→ Input data
Lemma running_generation e n bound w : only_running e \/ (exists json sig, e = SetFromService json sig) ->
  0 <= n -> n + Z.b2z (is_reset e) < 2 ^ 64 -> of_generation n bound w ->
  of_generation (n + Z.b2z (is_reset e)) bound (probe_event e w).
Proof.
  intros He Hn Hb [H1 H2]; unfold of_generation; destruct e as [now force|now ok|now result sig|now| |json sig|encode|]; cbn in *;
    rewrite ?Z.add_0_r; try (by destruct He as [|(? & ? & ?)]).
  - destruct (runners w) as [|[g []] rest] eqn:Er; cbn; rewrite ?Er; try done.
    apply Forall_cons in H2 as [Hr H2]; destruct ok; cbn; [split; [done|by constructor]|].
    split; [|done]; unfold abort; by destruct (negb _).
  - destruct (runners w) as [|r rest] eqn:Er; cbn; rewrite ?Er; [done|]; apply Forall_cons in H2 as [Hr H2].
    pose proof (runner_step_schedule result sig r (state w)) as Hs.
    destruct (stage r) eqn:Est; cbn; rewrite ?Er; try (split; [done|by constructor]);
      try (destruct (runner_step result sig r (state w)) as [st s]; cbn in Hs |- *; split; [by rewrite Hs|by constructor]).
    unfold finish; cbn; split; [by destruct (_ && _); [|destruct (_ =? _)]|done].
  - split; [|done]; unfold invalidate; cbn; rewrite H1; destruct (in_flight _); cbn; unfold wrap_u64; rewrite Z.mod_small; lia.
  - split; [by rewrite set_service_schedule|done].
  - split; [by rewrite clear_ram_schedule|done].
  - split; [by rewrite get_schedule|done].
Qed.

Lemma events_generation es w n : of_generation n n w -> 0 <= n -> n + resets es < 2 ^ 64 ->
  of_generation (n + resets es) (n + resets es) (probe_events es w).
Proof.
  revert w n; induction es as [|e es IH]; intros w n Hw Hn Hb; [by rewrite Z.add_0_r|].
  unfold resets in *; cbn [count_if probe_events foldl] in *.
  pose proof (count_if_bounds is_reset es) as Hc.
  assert (Hb' : 0 <= Z.b2z (is_reset e) <= 1) by (destruct (is_reset e); cbn; lia).
  rewrite Z.add_assoc; apply IH; [|lia|lia].
  assert (Hcase : (only_running e \/ exists json sig, e = SetFromService json sig) \/ ((exists now force, e = StartCheck now force) \/ exists now, e = Rerun now))
    by (destruct e; eauto 7; left; left; exact I).
  destruct Hcase as [Hr|[(now & force & ->)|(now & ->)]].
  - destruct (running_generation e n n w Hr Hn ltac:(lia) Hw) as [H1 H2]; split; [done|].
    eapply Forall_impl; [exact H2|]; intros r Hr'; cbn in Hr'; lia.
  - cbn [is_reset Z.b2z probe_event]; rewrite Z.add_0_r; destruct force; [by apply admit_runner_generation|].
    pose proof (needs_local_probe_schedule (state w)) as Hs; destruct (needs_local_probe (state w)) as [b s]; cbn in Hs.
    assert (Hw' : of_generation n n (w <| state := s |>)) by (destruct Hw as [H1 H2]; split; cbn; [by rewrite Hs|done]).
    destruct b; [by apply admit_runner_generation|done].
  - cbn [is_reset Z.b2z probe_event]; rewrite Z.add_0_r; destruct (restarting w); [done|]; by apply admit_runner_generation.
Qed.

→ How to complete this task
Go through the records above, find every line with the word "force", and list those lines.

→ Exercise response
  intros He Hn Hb [H1 H2]; unfold of_generation; destruct e as [now force|now ok|now result sig|now| |json sig|encode|]; cbn in *;
  assert (Hcase : (only_running e \/ exists json sig, e = SetFromService json sig) \/ ((exists now force, e = StartCheck now force) \/ exists now, e = Rerun now))
  destruct Hcase as [Hr|[(now & force & ->)|(now & ->)]].
  - cbn [is_reset Z.b2z probe_event]; rewrite Z.add_0_r; destruct force; [by apply admit_runner_generation|].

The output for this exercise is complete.